The Good and Bad Sides of Black Friday

Posted on 10 December, 2014 by Chris Grigorovsky

When the holiday season approaches, tensions run high, as everyone is out to get their loved ones the gifts they desire. With the modern age that we live in, the ideal presents are very expensive and for many, seem unattainable. But over the past couple of years, an event originating from America after Thanksgiving day called Black Friday has seen its way across the pond to UK retailers. For this brief period of time, retailers across the country, whether online or in store, slash their prices of top products. It was a saviour to the masses and millions take to the streets to grab the best deals.
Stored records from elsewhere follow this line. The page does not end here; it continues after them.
Lemma total_update f g delta k d :
  (forall c, f (g c) = f c + delta) ->
  total f (dict_update k g d)
  = total f d + (if dict_contains k d then delta else 0).
Proof.
  intros Hg. unfold total, dict_contains.
  induction d as [|[k0 c0] d IH]; cbn [dict_update dict_get map zsum fold_right snd].
  - reflexivity.
  - destruct (key_eqb k k0); cbn [map zsum fold_right snd].
    + rewrite Hg. lia.
    + fold (zsum (map (fun e => f (snd e)) (dict_update k g d))).
      fold (zsum (map (fun e => f (snd e)) d)).
      rewrite IH. lia.
Qed.

Lemma dict_contains_ensure k d : dict_contains k (ensure_entry k d) = true.
Proof. unfold dict_contains. now rewrite dict_get_ensure, key_eqb_refl. Qed.

Lemma dict_contains_update {V} k k' (g : V -> V) (d : dict V) :
  dict_contains k (dict_update k' g d) = dict_contains k d.
Proof.
  unfold dict_contains. rewrite dict_get_update.
  destruct (key_eqb k k'); [|reflexivity]. now destruct (dict_get k d).
Qed.

Lemma total_credit f endpoint user_stats k n delta :
  f zero_counters = 0 ->
  (forall c, f (add_lines n (bump endpoint c)) = f c + delta) ->
  total f (credit endpoint user_stats (k, n)) = total f user_stats + delta.
Proof.
  intros H0 Hd. unfold credit. cbn [fst snd].
  assert (Hcomp : forall d,
    dict_update k (add_lines n) (dict_update k (bump endpoint) d)
    = dict_update k (fun c => add_lines n (bump endpoint c)) d).
  { induction d as [|[k0 c0] d IH]; cbn [dict_update]; [reflexivity|].
    destruct (key_eqb k k0) eqn:E; cbn [dict_update]; rewrite E; [reflexivity|].
    now rewrite IH. }
  rewrite Hcomp, (total_update f _ delta); [|exact Hd].
  now rewrite dict_contains_ensure, total_ensure.
Qed.

Lemma total_credits f endpoint (step : Z -> Z) cs :
  f zero_counters = 0 ->
  (forall n c, f (add_lines n (bump endpoint c)) = f c + step n) ->
  forall user_stats,
    total f (fold_left (credit endpoint) cs user_stats)
    = total f user_stats + zsum (map (fun c => step (snd c)) cs).
Proof.
  intros H0 Hstep.
  induction cs as [|[k n] cs IH]; intros user_stats; cbn [fold_left map zsum fold_right].
  - lia.
  - fold (zsum (map (fun c => step (snd c)) cs)).
    rewrite IH, (total_credit f endpoint user_stats k n (step n) H0 (Hstep n)).
    cbn [snd]. lia.
Qed.

Lemma zsum_const_1 {A} (l : list A) : zsum (map (fun _ => 1) l) = Z.of_nat (List.length l).
Proof.
  induction l as [|x l IH]; [reflexivity|].
  cbn [map zsum fold_right List.length]. fold (zsum (map (fun _ : A => 1) l)).
  rewrite IH. lia.
Qed.

Lemma zsum_const_0 {A} (l : list A) : zsum (map (fun _ => 0) l) = 0.
Proof.
  induction l as [|x l IH]; [reflexivity|].
  cbn [map zsum fold_right]. fold (zsum (map (fun _ : A => 0) l)). rewrite IH. lia.
Qed.

(** X8. Over the whole mapping an endpoint returns, its own counter adds up
    to the number of items fetched, the other counter to 0, and the lines
    to the sum of the items' lines: every item is counted once. *)
Theorem get_user_stats_per_endpoint_totals
  owner repo endpoint start_date end_date token w user_stats w' :
  get_user_stats_per_endpoint owner repo endpoint start_date end_date token w
  = Returns user_stats w' ->
  exists items w1 cs,
    get_github_data owner repo endpoint start_date end_date token w
    = Returns items w1
    /\ item_credits endpoint items (pending w1) = Some cs
    /\ total (own_counter endpoint) user_stats = Z.of_nat (List.length items)
    /\ total (other_counter endpoint) user_stats = 0
    /\ total lines user_stats = zsum (map snd cs).
Proof.
  unfold get_user_stats_per_endpoint. intros H.
  apply bind_returns in H. destruct H as (items & w1 & Hitems & H).
  destruct (aggregate_items_returns_credits _ _ _ _ _ _ _ _ _ H)
    as (cs & Hcs & _ & ->).
  exists items, w1, cs. split; [exact Hitems|]. split; [exact Hcs|].
  split; [|split].
  - rewrite (total_credits _ endpoint (fun _ => 1)).
    + rewrite zsum_const_1, (item_credits_length _ _ _ _ Hcs). reflexivity.
    + unfold own_counter. now destruct (String.eqb endpoint "pulls").
    + intros n [p c l]. unfold own_counter, bump.
      now destruct (String.eqb endpoint "pulls").
  - rewrite (total_credits _ endpoint (fun _ => 0)).
    + now rewrite zsum_const_0.
    + unfold other_counter. now destruct (String.eqb endpoint "pulls").
    + intros n [p c l]. unfold other_counter, bump.
      destruct (String.eqb endpoint "pulls"); cbn; lia.
  - rewrite (total_credits _ endpoint (fun n => n)).
    + reflexivity.
    + reflexivity.
    + intros n [p c l]. unfold bump.
      now destruct (String.eqb endpoint "pulls").
Qed.

Lemma get_user_stats_per_endpoint_totals_witness :
  let commit login := JObj [("sha", JStr "abc"); ("author", JObj [("login", JStr login)])] in
  let detail a d := mkResponse 200
                      (JObj [("stats", JObj [("additions", JNum a); ("deletions", JNum d)])]) in
  exists user_stats w',
    get_user_stats_per_endpoint "o" "r" "commits" "2024-01-01" "2024-01-31" ""
      (mkWorld [ok_page [commit "carol"; commit "dave"; commit "carol"];
                detail 1 2; detail 3 4; mkResponse 500 JNull] [])
    = Returns user_stats w'
    /\ total commits user_stats = 3
    /\ total prs user_stats = 0
    /\ total lines user_stats = 10.
Proof.
  cbv zeta. eexists. eexists. split; [vm_compute; reflexivity|].
  match goal with
  | |- context [total commits ?us] =>
      destruct (get_user_stats_per_endpoint_totals
                  "o" "r" "commits" "2024-01-01" "2024-01-31" ""
                  (mkWorld
                     [ok_page [JObj [("sha", JStr "abc"); ("author", JObj [("login", JStr "carol")])];
                               JObj [("sha", JStr "abc"); ("author", JObj [("login", JStr "dave")])];
                               JObj [("sha", JStr "abc"); ("author", JObj [("login", JStr "carol")])]];
                      mkResponse 200
                        (JObj [("stats", JObj [("additions", JNum 1); ("deletions", JNum 2)])]);
                      mkResponse 200
                        (JObj [("stats", JObj [("additions", JNum 3); ("deletions", JNum 4)])]);
                      mkResponse 500 JNull] [])
                  us _ eq_refl) as (items & w1 & cs & Hitems & Hcs & Hown & Hother & Hlines)
  end.
  vm_compute in Hitems. inversion Hitems. subst items w1. clear Hitems.
  vm_compute in Hcs. inversion Hcs. subst cs. clear Hcs.
  split; [exact Hown|]. split; [exact Hother | exact Hlines].
Defined.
Black Friday shopping word cloud on a laptop computer with a cup of coffee

Reports have shown that purchasing products online increased by 37.5% compared to last year, while the retail sales are up by 2.2%. This is great news for retailers, as previous years around the November period have seen sales hit a slump. Visa, the credit card company, stated that £518 million of sales were made on their accounts. Amazon also had reason to celebrate as they saw its busiest day during the event, seeing 5.5 million orders being taken from 8am. So Black Friday from the outside seems to be a huge success. But is this sales bonanza always a winter fairytale for the commercial industry?

One of the issues that plagued the event was the sheer amount of traffic. Millions flocked to stores across the country, with violent encounters and even Police needing to be called. Online stores suffered the same fate, as electronics giant Currys saw their site being so overwhelmed with attention, a queueing system was put in place. While another electronics retailer, Best Buy, saw their website crash during the sales frenzy.

So how does it affect the commercial industry? The biggest positive is a great boost of exposure for in store retailers, a sector that normally sees a decline due to online shopping being the easiest method. Those sales give a moment of madness, that as soon as it slows down, everything goes back to normal and the in store retailers return back to the usual end of year dry spell.